I cup his cheek. “This wasn’t supposed to happen, right? This was just supposed to be… you know. Fun.”

“Hey.” He climbs up, so he can hug me. “Hey.”

“You don’t have to do anything about it,” I say, because I don’t want him to feel sorry for me just because I’m crying. “You don’t have to say it back.”

“Hey.” He rocks me.

“I’m sorry.” My love is not a compliment, I know. My affections are ugly, unwanted, a diseased flyblown mutt following you home and refusing to leave. “I’m sorry…”

His voice is gentle. “You don’t have to be sorry. I like it when you say that to me.”

“Really?”

“Yeah.” His voice is sad. “Why wouldn’t I?”

(Mom looming over me, shaking with rage. “You don’t love me. Don’t say you love me.”)

I don’t want to think or talk about that. “I can’t love like a real person, I don’t think. I’m… broken.”

He holds me, rocks me. I bury my face against his neck and collarbone.

“You know,” he says, “in the movies, there’s always this robot everyone says can’t love. But it’s always obvious it does, right?
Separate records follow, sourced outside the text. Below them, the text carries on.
Lemma decode_encode_char (c : N) (bs rest : list N) :
  encode_char c = Some bs ->
  decode_utf8 (bs ++ rest) = then_cons c (decode_utf8 rest).
Proof.
  unfold encode_char.
  destruct (div_mod_64 c) as [E1 L1].
  destruct (div_mod_64 (c / 64)) as [E2 L2].
  destruct (div_mod_64 (c / 64 / 64)) as [E3 L3].
  assert (D2 : c / 4096 = c / 64 / 64) by (rewrite N.Div0.div_div; reflexivity).
  assert (D3 : c / 262144 = c / 64 / 64 / 64)
    by (rewrite !N.Div0.div_div; reflexivity).
  rewrite D2, D3. clear D2 D3.
  set (r1 := c mod 64) in *. set (q1 := c / 64) in *.
  set (r2 := q1 mod 64) in *. set (q2 := q1 / 64) in *.
  set (r3 := q2 mod 64) in *. set (q3 := q2 / 64) in *.
  clearbody r1 q1 r2 q2 r3 q3.
  destruct (N.ltb_spec c 128).
  { intros H'; cbv iota in H'. assert (bs = [c]) by (symmetry; apply some_inj; exact H'). subst bs.
    cbn [app]. apply decode_1. assumption. }
  destruct (N.ltb_spec c 2048).
  { intros H'; cbv iota in H'. assert (bs = [192 + q1; 128 + r1]) by (symmetry; apply some_inj; exact H').
    subst bs. cbn [app]. rewrite decode_2 by lia. f_equal. lia. }
  destruct (N.ltb_spec c 65536).
  { destruct (N.leb_spec 55296 c); destruct (N.leb_spec c 57343);
      cbn [andb]; try discriminate;
      intros H'; cbv iota in H';
      assert (bs = [224 + q2; 128 + r2; 128 + r1])
        by (symmetry; apply some_inj; exact H');
      subst bs; cbn [app]; rewrite decode_3 by lia; f_equal; lia. }
  destruct (N.leb_spec c 1114111); [|discriminate].
  intros H'. cbv iota in H'.
  assert (bs = [240 + q3; 128 + r3; 128 + r2; 128 + r1]) by (symmetry; apply some_inj; exact H').
  subst bs. cbn [app]. rewrite decode_4 by lia. f_equal. lia.
Qed.

Lemma decode_encode (s : str) (bs : list N) :
  encode_utf8 s = Some bs -> decode_utf8 bs = inr s.
Proof.
  revert bs; induction s as [|c s IH]; intros bs.
  - intros H. injection H as <-. reflexivity.
  - cbn [encode_utf8]. destruct (encode_char c) as [chunk|] eqn:Hc;
      [|discriminate].
    destruct (encode_utf8 s) as [more|]; [|discriminate].
    intros H. injection H as <-.
    rewrite (decode_encode_char c chunk more Hc), (IH more eq_refl).
    reflexivity.
Qed.

Lemma encode_char_scalar (c : N) :
  encode_char c <> None <-> scalar_value c = true.
Proof.
  unfold encode_char, scalar_value.
  destruct (N.ltb_spec c 128); destruct (N.ltb_spec c 2048);
    destruct (N.ltb_spec c 65536); destruct (N.leb_spec c 1114111);
    destruct (N.leb_spec 55296 c); destruct (N.leb_spec c 57343);
    cbn [andb negb]; try lia; split; congruence.
Qed.
Lemma nonpositive_sold_quantity_keeps_ledger_witness :
  let rt := Fixture.runtime Fixture.env0
              (Fixture.withPost Fixture.calm (Ok (Some (Fixture.matched None (Some "0"))))) in
  let run := copyTrade rt Fixture.sellTrade (Fixture.start (Fixture.holding 8)) in
  fst run = Ok (filled (Fixture.matched None (Some "0"))
                       (mkOrder "token-1" SELL 8 (Some FAK) None))
  /\ ledger (snd run) = Fixture.holding 8.
Proof.
  intros rt run.
  pose (options := Fixture.sellTrade).
  pose (s := Fixture.start (Fixture.holding 8)).
  pose (order := sellMarketOrder options 8).
  pose (s1 := record (placingSell rt options 8) s).
  pose (s2 := snd (createSimulateAndPost rt order (orderOptionsOf options)
                     (orderTypeOf options) s1)).
  assert (Hsub : submits rt options s order s1).
  { apply (submits_sell rt options s); vm_compute; reflexivity. }
  assert (Hpost : createSimulateAndPost rt order (orderOptionsOf options)
                    (orderTypeOf options) s1
                  = (Ok (Some (Fixture.matched None (Some "0"))), s2))
    by (vm_compute; reflexivity).
  destruct (nonpositive_sold_quantity_keeps_ledger rt options s s1 s2 order
              (Fixture.matched None (Some "0")) eq_refl Hsub Hpost eq_refl)
    as (msg & Hrun & _ & Hledger); [vm_compute; reflexivity |].
  subst run. fold options s. split; [rewrite Hrun; reflexivity | exact Hledger].
Defined.

(** ** C8: a failed approval does not undo the recorded holdings *)

(** C8.  For a BUY whose fill is accepted and records a quantity [q] (exact
    or estimated): the ledger is written first, giving the state [s3] whose
    ledger has gained [q]; everything after it, the approval step included,
    consists of quiet events only (no further ledger write); whatever the
    approval step does, copyTrade returns the successful result and the
    ledger still has the gain.  When approveTokensAfterBuy throws, the
    final state is the one it left, plus the warning and the closing log
    line. *)
Theorem approval_failure_keeps_holdings
    {W : Type} (rt : Runtime W) (options : CopyTradeOptions) (s s1 s2 : State W)
    (order : UserMarketOrder) (r : OrderResponse) (q : float) :
  storeReliable rt ->
  isSell options = false ->
  submits rt options s order s1 ->
  createSimulateAndPost rt order (orderOptionsOf options) (orderTypeOf options) s1
    = (Ok (Some r), s2) ->
  orderFailed (Some r) = false ->
  boughtQuantity rt options order r = Some q ->
  let m := conditionId (trade options) in
  let t := asset (trade options) in
  exists s3 s',
    recordBought rt options order (tokensReceivedOf rt r) s2 = (Ok tt, s3)
    /\ ledger s3 = Ledger.add m t q (ledger s)
    /\ (exists lvl msg,
          trace s3 = (trace s2 ++ [EvCall LedgerWrite (Ok tt); EvLog lvl msg])%list)
    /\ copyTrade rt options s = (Ok (filled r order), s')
    /\ success (filled r order) = true
    /\ ledger s' = Ledger.add m t q (ledger s)
    /\ extendsQuietly (trace s3) s'
    /\ (forall e s4, approveTokensAfterBuy rt s3 = (Throw e, s4) ->
        exists msg, s' = record (EvLog Success msg) (record (approvalFailed e) s4)).
Proof.
  intros Hstore Hbuy Hsub Hpost Hok Hq m t.
  pose proof (posted_ledger rt options s s1 s2 order _ _ Hsub Hpost) as Hs2.
  destruct (settleBuy_accepts rt options order r s2 Hstore Hok)
    as (s3 & s' & E3 & E & Hl & Hquiet & Hthrow).
  destruct (recordBought_run rt options order (tokensReceivedOf rt r) s2 Hstore)
    as (s3' & E3' & _ & Hgot & Hest & _).
  rewrite E3 in E3'. injection E3' as <-.
  assert (Hrec : ledger s3 = Ledger.add m t q (ledger s)
                 /\ exists lvl msg,
                      trace s3 = (trace s2 ++ [EvCall LedgerWrite (Ok tt); EvLog lvl msg])%list).
  { unfold boughtQuantity in Hq. rewrite <- Hs2.
    destruct (PrimFloat.ltb 0 (tokensReceivedOf rt r)) eqn:Hpos.
    - injection Hq as <-. destruct (Hgot eq_refl) as [H1 [msg H2]]. eauto.
    - destruct (PrimFloat.ltb 0 (estimatedTokensOf options order)) eqn:Hpos';
        [| discriminate Hq].
      injection Hq as <-. destruct (Hest eq_refl eq_refl) as [H1 H2]. eauto. }
  destruct Hrec as [Hledger Htrace].
  exists s3, s'. split; [exact E3 |]. split; [exact Hledger |]. split; [exact Htrace |].
  split.
  - rewrite (copyTrade_from_submission rt options s order s1 Hsub).
    unfold tryCatch, bind. rewrite Hpost. unfold settle. rewrite Hbuy, E. reflexivity.
  - split; [reflexivity |]. split; [rewrite Hl; exact Hledger |].
    split; [exact Hquiet | exact Hthrow].
Qed.
(** * The variable-sensitivity object factory and its configuration

    A shallow embedding of
    [src/analyses/variable-sensitivity/variable_sensitivity_object_factory.h]:
    the configuration record [vsd_configt] with [from_options] and the
    three presets, and the two construction templates of
    [variable_sensitivity_object_factoryt].  The lattice operations of the
    abstract objects themselves live in other headers; the part of them
    the properties below talk about is modelled in [Module Lattice]. *)

From stdpp Require Import base option strings list gmap.
From Stdlib Require Import ZArith Lia.

Local Open Scope string_scope.

(** ** Outcomes of fallible code

    [from_options] throws, and [PRECONDITION] aborts the construction: a
    computation either returns a value or raises. *)

Inductive outcome (E A : Type) : Type :=
| Return (a : A)
| Throw (e : E).

Arguments Return {E A} a.
Arguments Throw {E A} e.

Global Instance outcome_ret {E} : MRet (outcome E) := fun A a => Return a.

Global Instance outcome_bind {E} : MBind (outcome E) := fun A B k m =>
  match m with
  | Return a => k a
  | Throw e => Throw e
  end.

Definition returned {E A} (m : outcome E A) : option A :=
  match m with
  | Return a => Some a
  | Throw _ => None
  end.

Definition throws {E A} (m : outcome E A) : bool :=
  match m with
  | Return _ => false
  | Throw _ => true
  end.

(** ** [vsd_configt] *)

Record primitive_sensitivityt : Type := {
  struct_sensitivity : bool;
  array_sensitivity : bool;
  pointer_sensitivity : bool
}.

Record context_trackingt : Type := {
  data_dependency_context : bool;
  last_write_context : bool
}.

Record advanced_sensitivitiest : Type := {
  intervals : bool;
  value_set : bool;
  new_value_set : bool
}.

Record vsd_configt : Type := {
  primitive_sensitivity : primitive_sensitivityt;
  context_tracking : context_trackingt;
  advanced_sensitivities : advanced_sensitivitiest
}.

(** [vsd_configt config{}]: value initialisation clears every flag. *)
Definition value_initialized : vsd_configt :=
  {| primitive_sensitivity :=
       {| struct_sensitivity := false;
          array_sensitivity := false;
          pointer_sensitivity := false |};
     context_tracking :=
       {| data_dependency_context := false;
          last_write_context := false |};
     advanced_sensitivities :=
       {| intervals := false;
          value_set := false;
          new_value_set := false |} |}.

(** The member assignments [config.group.field = b]. *)

Definition with_primitive (f : primitive_sensitivityt -> primitive_sensitivityt)
    (config : vsd_configt) : vsd_configt :=
  {| primitive_sensitivity := f (primitive_sensitivity config);
     context_tracking := context_tracking config;
     advanced_sensitivities := advanced_sensitivities config |}.

Definition with_context (f : context_trackingt -> context_trackingt)
    (config : vsd_configt) : vsd_configt :=
  {| primitive_sensitivity := primitive_sensitivity config;
     context_tracking := f (context_tracking config);
     advanced_sensitivities := advanced_sensitivities config |}.

Definition with_advanced (f : advanced_sensitivitiest -> advanced_sensitivitiest)
    (config : vsd_configt) : vsd_configt :=
  {| primitive_sensitivity := primitive_sensitivity config;
     context_tracking := context_tracking config;
     advanced_sensitivities := f (advanced_sensitivities config) |}.

Definition set_struct_sensitivity (b : bool) : vsd_configt -> vsd_configt :=
  with_primitive (fun p =>
    {| struct_sensitivity := b;
       array_sensitivity := array_sensitivity p;
       pointer_sensitivity := pointer_sensitivity p |}).

Definition set_array_sensitivity (b : bool) : vsd_configt -> vsd_configt :=
  with_primitive (fun p =>
    {| struct_sensitivity := struct_sensitivity p;
       array_sensitivity := b;
       pointer_sensitivity := pointer_sensitivity p |}).

Definition set_pointer_sensitivity (b : bool) : vsd_configt -> vsd_configt :=
  with_primitive (fun p =>
    {| struct_sensitivity := struct_sensitivity p;
       array_sensitivity := array_sensitivity p;
       pointer_sensitivity := b |}).

Definition set_data_dependency_context (b : bool) : vsd_configt -> vsd_configt :=
  with_context (fun c =>
    {| data_dependency_context := b;
       last_write_context := last_write_context c |}).

Definition set_last_write_context (b : bool) : vsd_configt -> vsd_configt :=
  with_context (fun c =>
    {| data_dependency_context := data_dependency_context c;
       last_write_context := b |}).

Definition set_intervals (b : bool) : vsd_configt -> vsd_configt :=
  with_advanced (fun a =>
    {| intervals := b;
       value_set := value_set a;
       new_value_set := new_value_set a |}).

Definition set_value_set (b : bool) : vsd_configt -> vsd_configt :=
  with_advanced (fun a =>
    {| intervals := intervals a;
       value_set := b;
       new_value_set := new_value_set a |}).

Definition set_new_value_set (b : bool) : vsd_configt -> vsd_configt :=
  with_advanced (fun a =>
    {| intervals := intervals a;
       value_set := value_set a;
       new_value_set := b |}).

(** [invalid_command_line_argument_exceptiont{reason, option, correct_input}] *)
Record invalid_command_line_argument_exceptiont : Type := {
  reason : string;
  option_name : string;
  correct_input : string
}.

(** The static members of [vsd_configt].  [optionst] is declared in
    [util/options.h]; the only thing [from_options] does with it is read
    boolean flags, so the table and its reader are parameters. *)
Module vsd_config.
Section from_options.
Context {optionst : Type}.
Variable get_bool_option : optionst -> string -> bool.

Definition from_options (options : optionst)
    : outcome invalid_command_line_argument_exceptiont vsd_configt :=
  let config := value_initialized in
  if get_bool_option options "value-set" &&
     get_bool_option options "data-dependencies"
  then
    Throw
      {| reason :=
           "Value set is not currently supported with data dependency analysis";
         option_name := "--value-set --data-dependencies";
         correct_input := "--data-dependencies" |}
  else
    let config :=
      set_struct_sensitivity (get_bool_option options "structs") config in
    let config :=
      set_array_sensitivity (get_bool_option options "arrays") config in
    let config :=
      set_pointer_sensitivity (get_bool_option options "pointers") config in
    let config :=
      set_last_write_context
        (negb (get_bool_option options "value-set")) config in
    let config :=
      set_data_dependency_context
        (get_bool_option options "data-dependencies") config in
    let config :=
      set_intervals (get_bool_option options "interval") config in
    let config :=
      set_value_set (get_bool_option options "value-set") config in
    let config :=
      set_new_value_set (get_bool_option options "new-value-set") config in
    Return config.
End from_options.

Definition constant_domain : vsd_configt :=
  let config := value_initialized in
  let config := set_pointer_sensitivity true config in
  let config := set_array_sensitivity true config in
  let config := set_struct_sensitivity true config in
  let config := set_last_write_context true config in
  config.

Definition value_set : vsd_configt :=
  let config := value_initialized in
  let config := set_pointer_sensitivity true config in
  let config := set_array_sensitivity true config in
  let config := set_struct_sensitivity true config in
  let config := set_value_set true config in
  config.

Definition intervals : vsd_configt :=
  let config := value_initialized in
  let config := set_pointer_sensitivity true config in
  let config := set_array_sensitivity true config in
  let config := set_struct_sensitivity true config in
  let config := set_last_write_context true config in
  let config := set_intervals true config in
  config.
End vsd_config.

(** A concrete option table for running [from_options]. *)

(** Modelled from the spec: [optionst] (declared in [util/options.h],
    outside this header) as the table of flags delivered to
    [from_options]; a flag that was not given reads as false. *)
Definition get_bool_option (options : gmap string bool) (name : string) : bool :=
  default false (options !! name).

Definition value_set_with_data_dependencies : gmap string bool :=
  list_to_map [("value-set", true); ("data-dependencies", true)].

Definition value_set_only : gmap string bool :=
  {[ "value-set" := true ]}.

Definition new_value_set_with_data_dependencies : gmap string bool :=
  list_to_map [("new-value-set", true); ("data-dependencies", true)].

(** ** [variable_sensitivity_object_factoryt] *)

(** The classes the templates are instantiated with: the abstract-object
    classes of the included headers (one per [ABSTRACT_OBJECT_TYPET]
    representation) and the two context classes. *)
Inductive abstract_object_classt : Type :=
| abstract_objectt
| constant_abstract_valuet
| interval_abstract_valuet
| array_abstract_objectt
| constant_array_abstract_objectt
| pointer_abstract_objectt
| constant_pointer_abstract_objectt
| struct_abstract_objectt
| full_struct_abstract_objectt
| union_abstract_objectt
| value_set_abstract_objectt.

Inductive context_classt : Type :=
| data_dependency_contextt
| write_location_contextt.

Global Instance abstract_object_classt_eq_dec : EqDecision abstract_object_classt.
Proof. solve_decision. Defined.

Global Instance context_classt_eq_dec : EqDecision context_classt.
Proof. solve_decision. Defined.

(** [PRECONDITION(c)] raises [invariant_failedt] when [c] is false. *)
Record invariant_failedt : Type := {
  condition : string
}.

Definition PRECONDITION (c : bool) (text : string) : outcome invariant_failedt unit :=
  if c then Return tt else Throw {| condition := text |}.

Record variable_sensitivity_object_factoryt : Type := {
  configuration : vsd_configt;
  initialized : bool
}.

Definition configured_with (options : vsd_configt)
    : variable_sensitivity_object_factoryt :=
  {| configuration := options; initialized := true |}.

(** The same factory with both context-tracking flags cleared. *)
Definition without_context_tracking (this : variable_sensitivity_object_factoryt)
    : variable_sensitivity_object_factoryt :=
  {| configuration :=
       set_data_dependency_context false
         (set_last_write_context false (configuration this));
     initialized := initialized this |}.

(** Modelled from the spec: the state of an abstract object (the classes
    are declared in [abstract_object.h] and the headers of its subclasses,
    outside this header): top, bottom, or neither and then a payload;
    "[is_top] and [is_bottom] are never both true". *)
Inductive lattice_statet : Type :=
| state_top
| state_bottom
| state_neither.

Global Instance lattice_statet_eq_dec : EqDecision lattice_statet.
Proof. solve_decision. Defined.

(** Modelled from the spec: the state a [(type, top, bottom)] constructor
    puts its object in.  Asking for top and bottom at once is the contract
    violation "simultaneous top+bottom", which aborts the construction. *)
Definition requested_state (top bottom : bool)
    : outcome invariant_failedt lattice_statet :=
  match top, bottom with
  | true, true => Throw {| condition := "!(top && bottom)" |}
  | true, false => Return state_top
  | false, true => Return state_bottom
  | false, false => Return state_neither
  end.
People just say it can’t ‘cause it’s a robot and they’re prejudiced. Well, it seems obvious to me you love.”

“Really?” I blubber.

“Sure. You love Sneak, right? You’d never let anything bad happen to her.”

“That’s my job.”

“Man, you take it way more serious than a job, ain’t no one paying you to do that. And… you love me too.” He pushes my hair back from my face. His touch is gentle. “I just never thought you’d say it when I was… you know. I must’ve done a great job!”

I laugh through my tears, despite myself. “You did.”

“Cool. Yeah, I’m pretty great.” He softens again. “You don’t ever have to say you’re sorry for saying that to me. Okay?”

Relief washes over me. “Okay.”

“It’s a compliment. Don’t got to apologize for giving compliments.” He kisses my hair, and I relax into his arms.

“Thanks,” I say. “I know I’m weird.”

He squeezes me. “I like your weird.”

I feel like a robot sometimes,” I confess. “Or a golem. Like I’m missing something inside, a soul or whatever, that makes me real.”

“You seem pretty real to me, man. And you sure have a soul, anyone can see that.” When I raise my head, he wipes my tears with his thumbs. “Ain’t no soulless robot crying ‘cause they said they loved me and worried I might be offended.”

I laugh. “Thanks, D.”

“De nada.” He kisses me. “Told you I’m good.”

“You’re the best,” I say, and cry from sheer joy.

“I like King Kong,” he says in that beautiful pleasure-deep voice. “He can stay.”